Exercise details: Find every line containing "destruct" in the records below and report the tally as a bare number.

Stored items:
(** C1 as stated fails for logs, whose ordering value it takes to be the
    order of insertion: here the first log to arrive got the object id 1
    and the second the object id 0; the insert into the full store evicts
    the second arrival and keeps the first. *)
Lemma logs_are_evicted_by_object_id :
  let new := sample_log "new" in
  wf_db wrapped_logs_db = true
  /\ count_documents (log_collection wrapped_logs_db)
     = max_size_log_collection
  /\ firstn 2 (log_collection wrapped_logs_db)
     = [{| _id := 1%N; body := sample_log "0" |};
        {| _id := 0%N; body := sample_log "1" |}]
  /\ snd (create_log new wrapped_logs_db) = Ok ("Log saved", new)
  /\ firstn 2 (log_collection (fst (create_log new wrapped_logs_db)))
     = [{| _id := 1%N; body := sample_log "0" |};
        {| _id := 2%N; body := sample_log "2" |}]
  /\ existsb (N.eqb 0) (map _id (log_collection (fst (create_log new wrapped_logs_db))))
     = false.
Proof.
  intros new. repeat split; vm_compute; reflexivity.
Qed.

Lemma post_all_capacity_step (db : DB) (r : insert_request) :
  within_capacity db -> within_capacity (post db r).
Proof.
  intros (H1 & H2 & H3 & H4).
  destruct (post_capacity db r) as (P1 & P2 & P3 & P4).
  repeat split; auto.
Qed.

(** C2.  For each store, "occupancy is at most the maximum" is preserved
    by every insert, into that store or into another, and so by every
    sequence of inserts run one after the other: the eviction runs before
    the insertion and makes room for it. *)
Theorem inserts_preserve_capacity (rs : list insert_request) (db : DB) :
  (count_documents (snapshot_collection db) <= max_size_snapshots_collection ->
   count_documents (snapshot_collection (post_all rs db))
   <= max_size_snapshots_collection)
  /\ (count_documents (step_collection db) <= max_size_steps_collection ->
      count_documents (step_collection (post_all rs db))
      <= max_size_steps_collection)
  /\ (count_documents (transaction_collection db)
      <= max_size_transactions_collection ->
      count_documents (transaction_collection (post_all rs db))
      <= max_size_transactions_collection)
  /\ (count_documents (log_collection db) <= max_size_log_collection ->
      count_documents (log_collection (post_all rs db))
      <= max_size_log_collection).
Proof.
  unfold post_all. revert db.
  induction rs as [|r rs IH]; intros db; cbn [fold_left].
  - now repeat split.
  - destruct (IH (post db r)) as (I1 & I2 & I3 & I4).
    destruct (post_capacity db r) as (P1 & P2 & P3 & P4).
    repeat split; auto.
Qed.

(** From the full database, one more insert into each store. *)
Lemma inserts_preserve_capacity_witness :
  within_capacity full_db
  /\ within_capacity
       (post_all [PostSnapshot (sample_snapshot "new" "T4" 99);
                  PostStep (sample_step "new" "T4" 99);
                  PostTransaction T4;
                  PostLog (sample_log "new")] full_db).
Proof.
  assert (H : within_capacity full_db)
    by (repeat split; apply Z.leb_le; vm_compute; reflexivity).
  split; [exact H|].
  destruct H as (H1 & H2 & H3 & H4).
  destruct (inserts_preserve_capacity
              [PostSnapshot (sample_snapshot "new" "T4" 99);
               PostStep (sample_step "new" "T4" 99);
               PostTransaction T4;
               PostLog (sample_log "new")] full_db) as (I1 & I2 & I3 & I4).
  split; [|split; [|split]];
    [apply I1, H1 | apply I2, H2 | apply I3, H3 | apply I4, H4].
Defined.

Output for this task: 5